**TASK INSTRUCTIONS:** Below are some records. Return exactly the lines from the one with "Definition hex_digit (z" to the one with "Definition is_digit (c", and nothing else.

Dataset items
-*-*-

(** [periodradius(epos, Init, fpara, xbin, ybin, xgrid, ygrid)] returns
    [(pps, pdf, pdf_X, pdf_Y)]. *)
Definition periodradius (self : epos) (Init : bool) (fpara : option (list R))
    (xbin ybin xgrid ygrid : option (list R))
    : result (R * grid * list R * list R) :=
  pars ← getattr (self fitpars);
  '(pps, fpar2d) ← fit_values Init fpara pars;
  f ← getattr (self func);
  x_in ← getattr (self X_in);
  y_in ← getattr (self Y_in);
  let _pdf := f x_in y_in fpar2d in
  let _pdf_X := Np.sum_axis1 _pdf in
  let _pdf_Y := Np.sum_axis0 _pdf in
  (* calculate pdf on different grid? *)
  xgrid ← match xbin with
          | Some b =>
              lo ← Np.item b 0; hi ← Np.item b (-1);
              Ok (Some (Np.logspace (Np.log10 lo) (Np.log10 hi) 5))
          | None => Ok xgrid
          end;
  ygrid ← match ybin with
          | Some b =>
              lo ← Np.item b 0; hi ← Np.item b (-1);
              Ok (Some (Np.logspace (Np.log10 lo) (Np.log10 hi) 5))
          | None => Ok ygrid
          end;
  if bool_decide (is_Some xgrid \/ is_Some ygrid) then
    xgrid ← match xgrid with Some g => Ok g | None => getattr (self MC_xvar) end;
    ygrid ← match ygrid with Some g => Ok g | None => getattr (self MC_yvar) end;
    let pdf0 := f (fst (Np.meshgrid xgrid ygrid)) (snd (Np.meshgrid xgrid ygrid))
                  fpar2d in
    (* normalized per unit dlnxdlny *)
    sc ← getattr (self scale);
    let pdf := map (normalise pps (Np.sum2 _pdf) sc) pdf0 in
    xhi ← Np.item xgrid (-1); xlo ← Np.item xgrid 0;
    let dlnx := Np.log (xhi / xlo) in
    yhi ← Np.item ygrid (-1); ylo ← Np.item ygrid 0;
    let dlny := Np.log (yhi / ylo) in
    let pdf_X := map (fun v => v * dlny) (Np.average_axis1 pdf) in
    let pdf_Y := map (fun v => v * dlnx) (Np.average_axis0 pdf) in
    Ok (pps, pdf, pdf_X, pdf_Y)
  else
    (* normalized in units dlnx, dlny, and dlnxdlny *)
    sx ← getattr (self scale_x);
    let pdf_X := normalise pps (Np.sum _pdf_X) sx _pdf_X in
    siy ← getattr (self scale_in_y);
    let pdf_Y := normalise pps (Np.sum _pdf_Y) siy _pdf_Y in
    sc ← getattr (self scale);
    let pdf := map (normalise pps (Np.sum2 _pdf) sc) _pdf in
    Ok (pps, pdf, pdf_X, pdf_Y).

End Population.

(** ** Running examples *)

Module Examples.
Import Epos.

(** The registry of the running examples: a free 2D parameter [a] in
    [[0, 2]], and a free parameter [b] in [[0, 5]]. *)
Definition reg_ab : Registry.fitparameters :=
  snd (Registry.add "b" 1 false (Fin 0) (Fin 5) None false
    (snd (Registry.add "a" 1 false (Fin 0) (Fin 2) None true Registry.init))).

(** A registry in which the free key [a] was registered a second time,
    as a fixed parameter: [a] is still a free key, and its entry has no
    bounds. *)
Definition reg_a_refixed : Registry.fitparameters :=
  snd (Registry.add "a" 1 true NegInf PosInf None false
    (snd (Registry.add "a" 1 false (Fin 0) (Fin 2) None false Registry.init))).

Definition xbins_example : bins_arg := Bins2 [[1; 10]; [10; 100]].
Definition ybins_example : bins_arg := Bins2 [[1; 2]; [2; 4]].

(** A density that is [1] in every cell. *)
Definition flat_pdf : pdf_func := fun X _ _ => map (map (fun _ => 1)) X.

(** A registry that holds [pps = 1] as a fixed parameter. *)
Definition pps_registry : Registry.fitparameters :=
  snd (Registry.default "pps" 1 Registry.init).

(** An object after [set_observation], [set_survey] on the two-by-two
    grid over [[1, 10]] and [set_parametric] with [flat_pdf], with [pps]
    registered. *)
Definition surveyed : epos :=
  setattr fitpars pps_registry
    (setattr PDF true (setattr Parametric true (setattr func flat_pdf
      (setattr DetectionEfficiency true
        (setattr eff_ylim (1, 10) (setattr eff_xlim (1, 10)
          (setattr eff_2D [[1; 1]; [1; 1]]
            (setattr eff_yvar [1; 10] (setattr eff_xvar [1; 10]
              (setattr Observation true (init false))))))))))).

(** [surveyed] after [set_ranges()] with the given [LogArea]. *)
Definition configured (LogArea : bool) : epos :=
  snd (set_ranges None None None None LogArea false surveyed).

End Examples.

(** ** Invariants of the registry *)

Module Invariants.
Import Registry.

(** What every entry of a registry looks like: it is stored under its own
    key, its [dx], when it has one, is positive, a free entry carries
    [min], [max] and [dx], and a fixed entry carries none of them. *)
Definition entry_ok (k : string) (fp : fitpar) : Prop :=
  fp_key fp = k /\
  (forall d, fp_dx fp = Some d -> 0 < d) /\
  (fp_fixed fp = false ->
     is_Some (fp_min fp) /\ is_Some (fp_max fp) /\ is_Some (fp_dx fp)) /\
  (fp_fixed fp = true ->
     fp_min fp = None /\ fp_max fp = None /\ fp_dx fp = None).

(** Two entries that differ at most in their fitted value. *)
Definition same_but_fit (fp fp' : fitpar) : Prop :=
  fp_key fp' = fp_key fp /\ fp_value_init fp' = fp_value_init fp /\
  fp_fixed fp' = fp_fixed fp /\ fp_min fp' = fp_min fp /\
  fp_max fp' = fp_max fp /\ fp_dx fp' = fp_dx fp.

End Invariants.

(** ** Further examples *)

Module MoreExamples.

(** A registry with a free 2D parameter [a], a fixed 2D parameter [c]
    and a free parameter [b] that the 2D function does not take. *)
Definition reg_acb : Registry.fitparameters :=
  snd (Registry.add "b" 1 false (Fin 0) (Fin 5) None false
    (snd (Registry.add "c" 3 true NegInf PosInf None true
      (snd (Registry.add "a" 1 false (Fin 0) (Fin 2) None true Registry.init))))).

(** Units in which every constant of [cgs] is [1]. *)
Definition unit_cgs : Epos.cgs_units :=
  {| Epos.cgs_G := 1; Epos.cgs_Msun := 1; Epos.cgs_Rsun := 1; Epos.cgs_day := 1 |}.

(** A radial-velocity object after [set_observation] and
    [set_parametric], before [set_survey]. *)
Definition observed_rv : Epos.epos :=
  setattr Epos.fitpars Registry.init
    (setattr Epos.PDF true (setattr Epos.Parametric true
      (setattr Epos.func Examples.flat_pdf
        (setattr Epos.Observation true (Epos.init true))))).

End MoreExamples.

(** ** Frames of the methods of [epos] *)

Module Frames.
Import Epos.

(** The method [m] leaves the attribute [a] as it is, whether it returns
    or raises. *)
Definition preserves {A} (a : attr) (m : stateM epos A) : Prop :=
  forall self, snd (m self) a = self a.

(** The attributes that each method may assign. *)
Definition writes_set_observation : list attr :=
  [obs_xvar; obs_yvar; obs_starID; nstars; obs_xlim; obs_ylim; Observation].
Definition writes_set_survey : list attr :=
  [eff_xvar; eff_yvar; eff_2D; eff_xlim; eff_ylim; Mstar; Rstar; Pindex;
   fgeo_prefac; completeness; DetectionEfficiency].
Definition writes_set_ranges : list attr :=
  [xtrim; ytrim; xzoom; yzoom; Zoom; MC_xvar; MC_yvar; MC_eff;
   scale_x; scale_y; scale; X; Y;
   in_ytrim; in_yvar; scale_in_y; scale_in; X_in; Y_in; Range; occurrence].
Definition writes_set_parametric : list attr := [func; Parametric; PDF; fitpars].
Definition writes_set_population : list attr :=
  [Parametric; fitpars; Multi; pfm; mod_xlim; mod_ylim].
(** * TelDrive driver: the resumable chunked upload [Put]

    A shallow embedding of [drivers/teldrive/driver.go] (method [Put] and the
    helper [getMD5Hash]) together with the Go library functions it calls, and
    the properties of the upload orchestrator proved about it; then the
    operations [List], [Link], [MakeDir], [Remove], [Rename] and [Move] of
    the same file, with the paths of the objects they return.

    Conventions.
    - Go's [int64] and [int] (64-bit platforms) are integers of [Z] kept in
      range by [wrap64]; Go's [/] on integers is [Z.quot] (truncation toward
      zero), a zero divisor is a run-time panic.
    - Go strings are byte strings: [string] of 8-bit [ascii] characters.
    - The network, the UUID generator and the byte source are the environment
      of [Put]: their answers are inputs of the model, and every call [Put]
      makes is recorded, in order, in a trace of events. The HTTP client
      [d.client], with the cookie it carries, belongs to the network: the
      model records the URL, the query and the body of a call, not its
      headers.
    - The argument of the progress callback, a [float64] ratio in the source,
      is the exact rational number of [Q] (rounding left out). *)

From Stdlib Require Import ZArith List String Ascii QArith Lia DecimalString.
From Stdlib Require DecimalN DecimalPos.
From Stdlib Require Import Sorting.Permutation Sorting.Sorted.
From stdpp Require Import base tactics option list gmap.

Local Open Scope Z_scope.

(** ** Machine integers *)

Definition min_int64 : Z := - 2 ^ 63.
Definition max_int64 : Z := 2 ^ 63 - 1.

(** Two's complement wrap-around of a 64-bit signed integer. *)
Definition wrap64 (z : Z) : Z := (z + 2 ^ 63) mod 2 ^ 64 - 2 ^ 63.

Definition in_int64 (z : Z) : Prop := min_int64 <= z <= max_int64.

Definition add64 (a b : Z) : Z := wrap64 (a + b).
Definition sub64 (a b : Z) : Z := wrap64 (a - b).
Definition mul64 (a b : Z) : Z := wrap64 (a * b).

(** [a / b] on [int64]: [None] is the division-by-zero panic. *)
Definition div64 (a b : Z) : option Z :=
  if b =? 0 then None else Some (wrap64 (Z.quot a b)).

(** ** Bytes and text *)

Definition byte_of_ascii (c : ascii) : Z := Z.of_N (N_of_ascii c).

Fixpoint bytes_of_string (s : string) : list Z :=
  match s with
  | EmptyString => []
  | String c s' => byte_of_ascii c :: bytes_of_string s'
  end.

Fixpoint string_of_chars (l : list ascii) : string :=
  match l with
  | [] => EmptyString
  | c :: l' => String c (string_of_chars l')
  end.

(** [strings.Join]-like concatenation of pieces. *)
Fixpoint concat_strings (l : list string) : string :=
  match l with
  | [] => EmptyString
  | s :: l' => String.append s (concat_strings l')
  end.

(** ** crypto/md5 and encoding/hex, as called by [getMD5Hash] (RFC 1321) *)

Module MD5.

Definition w32 (z : Z) : Z := z mod 2 ^ 32.

Definition rotl32 (x c : Z) : Z :=
  w32 (Z.lor (Z.shiftl x c) (Z.shiftr x (32 - c))).

Definition not32 (x : Z) : Z := Z.lxor x 4294967295.

Definition K : list Z :=
  [ 3614090360; 3905402710; 606105819; 3250441966;
    4118548399; 1200080426; 2821735955; 4249261313;
    1770035416; 2336552879; 4294925233; 2304563134;
    1804603682; 4254626195; 2792965006; 1236535329;
    4129170786; 3225465664; 643717713; 3921069994;
    3593408605; 38016083; 3634488961; 3889429448;
    568446438; 3275163606; 4107603335; 1163531501;
    2850285829; 4243563512; 1735328473; 2368359562;
    4294588738; 2272392833; 1839030562; 4259657740;
    2763975236; 1272893353; 4139469664; 3200236656;
    681279174; 3936430074; 3572445317; 76029189;
    3654602809; 3873151461; 530742520; 3299628645;
    4096336452; 1126891415; 2878612391; 4237533241;
    1700485571; 2399980690; 4293915773; 2240044497;
    1873313359; 4264355552; 2734768916; 1309151649;
    4149444226; 3174756917; 718787259; 3951481745 ].

Definition shifts : list Z :=
  [ 7; 12; 17; 22; 7; 12; 17; 22; 7; 12; 17; 22; 7; 12; 17; 22;
    5; 9; 14; 20; 5; 9; 14; 20; 5; 9; 14; 20; 5; 9; 14; 20;
    4; 11; 16; 23; 4; 11; 16; 23; 4; 11; 16; 23; 4; 11; 16; 23;
    6; 10; 15; 21; 6; 10; 15; 21; 6; 10; 15; 21; 6; 10; 15; 21 ].

Record state := State { sa : Z; sb : Z; sc : Z; sd : Z }.

Definition init : state :=
  State 1732584193 4023233417 2562383102 271733878.

(** One of the 64 operations on a block of sixteen words [m]. *)
Definition round (m : list Z) (i : nat) (s : state) : state :=
  let '(State a b c d) := s in
  let q := (i / 16)%nat in
  let f :=
    match q with
    | 0%nat => Z.lor (Z.land b c) (Z.land (not32 b) d)
    | 1%nat => Z.lor (Z.land d b) (Z.land (not32 d) c)
    | 2%nat => Z.lxor (Z.lxor b c) d
    | _ => Z.lxor c (Z.lor b (not32 d))
    end in
  let g :=
    match q with
    | 0%nat => i
    | 1%nat => ((5 * i + 1) mod 16)%nat
    | 2%nat => ((3 * i + 5) mod 16)%nat
    | _ => ((7 * i) mod 16)%nat
    end in
  let x := w32 (f + a + nth i K 0 + nth g m 0) in
  State d (w32 (b + rotl32 x (nth i shifts 0))) b c.

Definition le_word (b0 b1 b2 b3 : Z) : Z :=
  b0 + 256 * b1 + 65536 * b2 + 16777216 * b3.

(** The sixteen little-endian words of a 64-byte block. *)
Fixpoint words (n : nat) (l : list Z) : list Z :=
  match n with
  | O => []
  | S n' =>
      match l with
      | b0 :: b1 :: b2 :: b3 :: l' => le_word b0 b1 b2 b3 :: words n' l'
      | _ => []
      end
  end.

Definition block (s : state) (bytes : list Z) : state :=
  let m := words 16 bytes in
  let r := fold_left (fun acc i => round m i acc) (seq 0 64) s in
  State (w32 (sa s + sa r)) (w32 (sb s + sb r))
        (w32 (sc s + sc r)) (w32 (sd s + sd r)).

Fixpoint blocks (n : nat) (s : state) (l : list Z) : state :=
  match n with
  | O => s
  | S n' => blocks n' (block s (firstn 64 l)) (skipn 64 l)
  end.

Definition le_bytes (n : nat) (z : Z) : list Z :=
  map (fun i => Z.shiftr z (8 * Z.of_nat i) mod 256) (seq 0 n).

(** Padding: one [0x80] byte, zeros up to 56 modulo 64, then the bit
    length of the message on eight little-endian bytes. *)
Definition pad (msg : list Z) : list Z :=
  let len := Z.of_nat (length msg) in
  let zeros := Z.to_nat ((55 - len) mod 64) in
  msg ++ 128 :: repeat 0 zeros ++ le_bytes 8 ((8 * len) mod 2 ^ 64).

(** [md5.Sum]: the sixteen bytes of the digest. *)
Definition Sum (msg : list Z) : list Z :=
  let p := pad msg in
  let s := blocks (length p / 64) init p in
  le_bytes 4 (sa s) ++ le_bytes 4 (sb s) ++ le_bytes 4 (sc s) ++ le_bytes 4 (sd s).

End MD5.

Definition hex_digit (z : Z) : ascii :=
  nth (Z.to_nat z)
      ["0"; "1"; "2"; "3"; "4"; "5"; "6"; "7";
       "8"; "9"; "a"; "b"; "c"; "d"; "e"; "f"]%char "0"%char.

(** [hex.EncodeToString]. *)
Fixpoint EncodeToString (bytes : list Z) : string :=
  match bytes with
  | [] => EmptyString
  | b :: bytes' =>
      String (hex_digit (b / 16)) (String (hex_digit (b mod 16)) (EncodeToString bytes'))
  end.

(** [getMD5Hash] of the driver. *)
Definition getMD5Hash (text : string) : string :=
  EncodeToString (MD5.Sum (bytes_of_string text)).

(** ** strconv, fmt and path, as called by [Put] *)

Definition dec_digits (z : Z) : string :=
  NilZero.string_of_uint (N.to_uint (Z.abs_N z)).

(** [strconv.Itoa] and the verb [%d] of [fmt.Sprintf]. *)
Definition Itoa (z : Z) : string :=
  if z <? 0 then String "-" (dec_digits z) else dec_digits z.

Definition zero_pad (width : nat) (s : string) : string :=
  String.append (string_of_chars (repeat "0"%char (width - String.length s))) s.

(** The verb [%03d]: at least three characters, zeros after the sign. *)
Definition Sprintf_03d (z : Z) : string :=
  if z <? 0 then String "-" (zero_pad 2 (dec_digits z))
  else zero_pad 3 (dec_digits z).

(** [strconv.FormatBool]. *)
Definition FormatBool (b : bool) : string :=
  if b then "true"%string else "false"%string.

Definition is_digit (c : ascii) : bool :=
  (48 <=? byte_of_ascii c) && (byte_of_ascii c <=? 57).

Inductive uint_result :=
| UintOk (n : Z)
| UintSyntax
| UintRange.

(** The digit loop of [strconv.ParseUint] in base 10 on 64 bits. *)
Fixpoint parse_uint (s : string) (n : Z) : uint_result :=
  match s with
  | EmptyString => UintOk n
  | String c s' =>
      if is_digit c then
        if n >=? (2 ^ 64 - 1) / 10 + 1 then UintRange
        else
          let n1 := n * 10 + (byte_of_ascii c - 48) in
          if n1 >? 2 ^ 64 - 1 then UintRange else parse_uint s' n1
      else UintSyntax
  end.

(** [strconv.ParseInt(s, 10, 64)], the value only: [Put] drops the error.
    It is 0 on a syntax error and the nearest bound on a range error. *)
Definition ParseInt (s : string) : Z :=
  match s with
  | EmptyString => 0
  | String c s' =>
      let neg := Ascii.eqb c "-" in
      let body := if Ascii.eqb c "+" || neg then s' else s in
      match body with
      | EmptyString => 0
      | _ =>
          match parse_uint body 0 with
          | UintSyntax => 0
          | UintRange => if neg then min_int64 else max_int64
          | UintOk un =>
              if negb neg && (un >=? 2 ^ 63) then max_int64
              else if neg && (un >? 2 ^ 63) then min_int64
              else if neg then - un else un
          end
      end
  end.

(** Components of a path between slashes. *)
Fixpoint split_slash (s : string) (cur : string) : list string :=
  match s with
  | EmptyString => [cur]
  | String c s' =>
      if Ascii.eqb c "/" then cur :: split_slash s' EmptyString
      else split_slash s' (String.append cur (String c EmptyString))
  end.

Fixpoint join_slash (l : list string) : string :=
  match l with
  | [] => EmptyString
  | [s] => s
  | s :: l' => String.append s (String "/" (join_slash l'))
  end.

(** One component of [path.Clean]; [kept] holds the components kept so
    far, last one first. *)
Definition clean_component (rooted : bool) (kept : list string) (c : string)
  : list string :=
  if String.eqb c "" || String.eqb c "." then kept
  else if String.eqb c ".." then
    match kept with
    | top :: rest => if String.eqb top ".." then c :: kept else rest
    | [] => if rooted then [] else [c]
    end
  else c :: kept.

(** [path.Clean]. *)
Definition Clean (p : string) : string :=
  match p with
  | EmptyString => "."%string
  | String c _ =>
      let rooted := Ascii.eqb c "/" in
      let kept := fold_left (clean_component rooted) (split_slash p EmptyString) [] in
      let body := join_slash (rev kept) in
      let out := if rooted then String "/" body else body in
      if String.eqb out "" then "."%string else out
  end.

-*-*-

**RESPONSE AREA:**
Definition hex_digit (z : Z) : ascii :=
  nth (Z.to_nat z)
      ["0"; "1"; "2"; "3"; "4"; "5"; "6"; "7";
       "8"; "9"; "a"; "b"; "c"; "d"; "e"; "f"]%char "0"%char.

(** [hex.EncodeToString]. *)
Fixpoint EncodeToString (bytes : list Z) : string :=
  match bytes with
  | [] => EmptyString
  | b :: bytes' =>
      String (hex_digit (b / 16)) (String (hex_digit (b mod 16)) (EncodeToString bytes'))
  end.

(** [getMD5Hash] of the driver. *)
Definition getMD5Hash (text : string) : string :=
  EncodeToString (MD5.Sum (bytes_of_string text)).

(** ** strconv, fmt and path, as called by [Put] *)

Definition dec_digits (z : Z) : string :=
  NilZero.string_of_uint (N.to_uint (Z.abs_N z)).

(** [strconv.Itoa] and the verb [%d] of [fmt.Sprintf]. *)
Definition Itoa (z : Z) : string :=
  if z <? 0 then String "-" (dec_digits z) else dec_digits z.

Definition zero_pad (width : nat) (s : string) : string :=
  String.append (string_of_chars (repeat "0"%char (width - String.length s))) s.

(** The verb [%03d]: at least three characters, zeros after the sign. *)
Definition Sprintf_03d (z : Z) : string :=
  if z <? 0 then String "-" (zero_pad 2 (dec_digits z))
  else zero_pad 3 (dec_digits z).

(** [strconv.FormatBool]. *)
Definition FormatBool (b : bool) : string :=
  if b then "true"%string else "false"%string.

Definition is_digit (c : ascii) : bool :=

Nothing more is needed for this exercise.